Definition get_fund_custody_with_balance (fund_name token_name : Name) (custody_type : FundCustodyType)
    : Client FundCustodyWithBalance.t :=
  custody <-! get_fund_custody fund_name token_name custody_type ;;
  token <-! get_token_by_ref custody.(FundCustody.token_ref) ;;
  fund <-! get_fund_by_ref custody.(FundCustody.fund_ref) ;;
  balance <-! get_token_account_balance_with_address custody.(FundCustody.address) ;;
  fees_balance <-! get_token_account_balance_with_address custody.(FundCustody.fees_address) ;;
  st_ok (custody_with_balance fund token custody balance fees_balance).

Definition get_fund_custodies_with_balance (fund_name : Name) : Client (list FundCustodyWithBalance.t) :=
  fund <-! get_fund fund_name ;;
  custodies <-! get_fund_custodies fund_name ;;
  st_fold (fun res custody =>
      token <-! get_token_by_ref custody.(FundCustody.token_ref) ;;
      balance <-! get_token_account_balance_with_address custody.(FundCustody.address) ;;
      fees_balance <-! get_token_account_balance_with_address custody.(FundCustody.fees_address) ;;
      st_ok (res ++ [custody_with_balance fund token custody balance fees_balance])) custodies [].

Definition get_fund_vault_account (fund_name vault_name : Name) (vault_type : FundVaultType)
    : Client Z :=
  fund <-! get_fund fund_name ;;
  let vault_seed_str := match vault_type with
  | TypeVault =>
      str "fund_vault_info"
  | TypePool =>
      str "fund_pool_info"
  | TypeFarm =>
      str "fund_farm_info"
  end in
  st_ok (fst (find_program_address [vault_seed_str; vault_name; fund_name]
      fund.(Fund.fund_program_id))).

Definition get_fund_vault (fund_name vault_name : Name) (vault_type : FundVaultType)
    : Client FundVault.t :=
  vault_info_account <-! get_fund_vault_account fund_name vault_name vault_type ;;
  data <-! rpc (get_account_data vault_info_account) ;;
  program (FundVault.unpack_fund_vault data).

Definition tokens_to_ui_amount (amount : Z) (token_name : Name) : Client f64 :=
  if amount =? 0 then
    st_ok f64_zero
  else
    token <-! get_token token_name ;;
    divisor <-! math_result (SdkMath.checked_pow 10 token.(Token.decimals)) ;;
    st_ok (f64_div (f64_of_Z amount) (f64_of_Z divisor)).

Definition get_oracle (symbol : Name) : Client (OracleType * (option Z)) :=
  token <-! get_token symbol ;;
  st_ok (token.(Token.oracle_type), token.(Token.oracle_account)).

Definition get_pool_token_names (pool_name : Name) : Client (Name * Name * Name) :=
  pool <-! get_pool pool_name ;;
  token_a <-! get_token_by_ref_from_cache pool.(Pool.token_a_ref) ;;
  token_b <-! get_token_by_ref_from_cache pool.(Pool.token_b_ref) ;;
  lp_token <-! get_token_by_ref_from_cache pool.(Pool.lp_token_ref) ;;
  st_ok (match token_a with
  | Some token =>
      token.(Token.name)
  | _ =>
      []
  end, match token_b with
  | Some token =>
      token.(Token.name)
  | _ =>
      []
  end, match lp_token with
  | Some token =>
      token.(Token.name)
  | _ =>
      []
  end).

Definition get_vault_token_names (vault_name : Name) : Client (Name * Name * Name) :=
  vault <-! get_vault vault_name ;;
  vt_token <-! get_token_by_ref_from_cache (Some vault.(Vault.vault_token_ref)) ;;
  match vault.(Vault.strategy) with
  | Vault.StakeLpCompoundRewards _ _ pool_ref _ _ _ _ _ _ _ _ _ _ _ _ =>
      pool <-! get_pool_by_ref pool_ref ;;
      token_a <-! get_token_by_ref_from_cache pool.(Pool.token_a_ref) ;;
      token_b <-! get_token_by_ref_from_cache pool.(Pool.token_b_ref) ;;
      st_ok (match token_a with
      | Some token =>
          token.(Token.name)
      | _ =>
          []
      end, match token_b with
      | Some token =>
          token.(Token.name)
      | _ =>
          []
      end, match vt_token with
      | Some token =>
          token.(Token.name)
      | _ =>
          []
      end)
  | _ =>
      st_panic
  end.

## EXERCISE INSTRUCTIONS
Down to the last line, copy the entries above exactly.

## WRITTEN RESPONSE
Definition get_fund_custody_with_balance (fund_name token_name : Name) (custody_type : FundCustodyType)
    : Client FundCustodyWithBalance.t :=
  custody <-! get_fund_custody fund_name token_name custody_type ;;
  token <-! get_token_by_ref custody.(FundCustody.token_ref) ;;
  fund <-! get_fund_by_ref custody.(FundCustody.fund_ref) ;;
  balance <-! get_token_account_balance_with_address custody.(FundCustody.address) ;;
  fees_balance <-! get_token_account_balance_with_address custody.(FundCustody.fees_address) ;;
  st_ok (custody_with_balance fund token custody balance fees_balance).

Definition get_fund_custodies_with_balance (fund_name : Name) : Client (list FundCustodyWithBalance.t) :=
  fund <-! get_fund fund_name ;;
  custodies <-! get_fund_custodies fund_name ;;
  st_fold (fun res custody =>
      token <-! get_token_by_ref custody.(FundCustody.token_ref) ;;
      balance <-! get_token_account_balance_with_address custody.(FundCustody.address) ;;
      fees_balance <-! get_token_account_balance_with_address custody.(FundCustody.fees_address) ;;
      st_ok (res ++ [custody_with_balance fund token custody balance fees_balance])) custodies [].

Definition get_fund_vault_account (fund_name vault_name : Name) (vault_type : FundVaultType)
    : Client Z :=
  fund <-! get_fund fund_name ;;
  let vault_seed_str := match vault_type with
  | TypeVault =>
      str "fund_vault_info"
  | TypePool =>
      str "fund_pool_info"
  | TypeFarm =>
      str "fund_farm_info"
  end in
  st_ok (fst (find_program_address [vault_seed_str; vault_name; fund_name]
      fund.(Fund.fund_program_id))).

Definition get_fund_vault (fund_name vault_name : Name) (vault_type : FundVaultType)
    : Client FundVault.t :=
  vault_info_account <-! get_fund_vault_account fund_name vault_name vault_type ;;
  data <-! rpc (get_account_data vault_info_account) ;;
  program (FundVault.unpack_fund_vault data).

Definition tokens_to_ui_amount (amount : Z) (token_name : Name) : Client f64 :=
  if amount =? 0 then
    st_ok f64_zero
  else
    token <-! get_token token_name ;;
    divisor <-! math_result (SdkMath.checked_pow 10 token.(Token.decimals)) ;;
    st_ok (f64_div (f64_of_Z amount) (f64_of_Z divisor)).

Definition get_oracle (symbol : Name) : Client (OracleType * (option Z)) :=
  token <-! get_token symbol ;;
  st_ok (token.(Token.oracle_type), token.(Token.oracle_account)).

Definition get_pool_token_names (pool_name : Name) : Client (Name * Name * Name) :=
  pool <-! get_pool pool_name ;;
  token_a <-! get_token_by_ref_from_cache pool.(Pool.token_a_ref) ;;
  token_b <-! get_token_by_ref_from_cache pool.(Pool.token_b_ref) ;;
  lp_token <-! get_token_by_ref_from_cache pool.(Pool.lp_token_ref) ;;
  st_ok (match token_a with
  | Some token =>
      token.(Token.name)
  | _ =>
      []
  end, match token_b with
  | Some token =>
      token.(Token.name)
  | _ =>
      []
  end, match lp_token with
  | Some token =>
      token.(Token.name)
  | _ =>
      []
  end).

Definition get_vault_token_names (vault_name : Name) : Client (Name * Name * Name) :=
  vault <-! get_vault vault_name ;;
  vt_token <-! get_token_by_ref_from_cache (Some vault.(Vault.vault_token_ref)) ;;
  match vault.(Vault.strategy) with
  | Vault.StakeLpCompoundRewards _ _ pool_ref _ _ _ _ _ _ _ _ _ _ _ _ =>
      pool <-! get_pool_by_ref pool_ref ;;
      token_a <-! get_token_by_ref_from_cache pool.(Pool.token_a_ref) ;;
      token_b <-! get_token_by_ref_from_cache pool.(Pool.token_b_ref) ;;
      st_ok (match token_a with
      | Some token =>
          token.(Token.name)
      | _ =>
          []
      end, match token_b with
      | Some token =>
          token.(Token.name)
      | _ =>
          []
      end, match vt_token with
      | Some token =>
          token.(Token.name)
      | _ =>
          []
      end)
  | _ =>
      st_panic
  end.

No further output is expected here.